La sélection et l’inclusion des études ont été effectuées par deux chercheurs indépendamment l’un de l’autre, de même que l’extraction des données. La qualité des études incluses a été évaluée par deux chercheurs indépendamment l’un de l’autre au moyen d’une liste de contrôle descriptive validée. Ainsi, on ne trouve pas une seule étude de bonne qualité sur la chimionucléolyse, les médicaments non opioïdes, les traitements alternatifs, la kinésithérapie passive, les immunomodulateurs ni sur l’éducation/les conseils, tandis que seulement 3% des études portant sur la chirurgie étaient de bonne qualité.
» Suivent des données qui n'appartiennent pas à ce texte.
(** * RoseLoRA edit trainer: a shallow embedding of
      [easyeditor/models/roselora/roselora_main.py]

    The development follows the source file top-down: the helpers
    ([chunks], [AverageMeter]), the sparsity-rate schedule, the tensor
    operations used by importance tracking and pruning, the request
    preprocessing on an explicit object store, the masked loss, and the
    training loop of [execute_roselora] over an abstract adapter provider.

    Numbers.  Python floats and tensor entries are idealised as exact
    rationals ([Q]); the special values of IEEE arithmetic (not-a-number,
    infinities) are kept where the code can produce them, that is in the
    masked-loss division and in the running average ([fval]). *)

From Stdlib Require Import QArith Qabs Qround Lqa Permutation Sorted.
From stdpp Require Import base list gmap strings.

(** ** Errors raised by the modelled code *)

Inductive error : Type :=
  | NotImplementedError
  | KeyError (key : string)
  | TypeError
  | NameError (var : string)
  | ZeroDivisionError
  | ValueError
  | RuntimeError (msg : string).

(** ** Float values with the IEEE specials *)

Inductive fval : Type :=
  | Fin (q : Q)
  | Inf (neg : bool)
  | NaN.

Definition Qltb (x y : Q) : bool := negb (Qle_bool y x).

Definition Qsign_neg (x : Q) : bool := Qltb x 0.

(** [x + y] *)
Definition fadd (x y : fval) : fval :=
  match x, y with
  | NaN, _ | _, NaN => NaN
  | Fin a, Fin b => Fin (a + b)
  | Inf s, Fin _ | Fin _, Inf s => Inf s
  | Inf s, Inf t => if Bool.eqb s t then Inf s else NaN
  end.

(** [x * y] *)
Definition fmul (x y : fval) : fval :=
  match x, y with
  | NaN, _ | _, NaN => NaN
  | Fin a, Fin b => Fin (a * b)
  | Inf s, Fin b | Fin b, Inf s =>
      if Qeq_bool b 0 then NaN else Inf (xorb s (Qsign_neg b))
  | Inf s, Inf t => Inf (xorb s t)
  end.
En plus d’une méta-analyse classique, les auteurs ont également effectué une méta-analyse en réseau. Les méta-analyses en réseau ont l’avantage qu’elles permettent de comparer de manière indirecte deux traitements actifs lorsqu’on ne dispose que d’études comparant les deux traitements au même groupe témoin (tel qu’un placebo). Le désavantage de cette conception est cependant le grand nombre de conditions auxquelles elle doit répondre si l’on veut formuler des conclusions fiables (4). Une comparaison indirecte de deux options stratégiques dans différentes populations peut ainsi conduire à des résultats biaisés si les caractéristiques des patients ont une influence sur les traitements à l’étude. Les auteurs reconnaissent eux-mêmes qu’il existe entre les études incluses une grande hétérogénéité clinique (différences quant aux critères diagnostiques, à la sévérité et la durée de la sciatique, aux traitements antérieurs, à la posologie, au dosage) et méthodologique (différences quant à la conception de l’étude, à la qualité de l’étude, à la mesure des résultats, à la durée du suivi) et que les résultats de la méta-analyse en réseau doivent donc être interprétés avec prudence.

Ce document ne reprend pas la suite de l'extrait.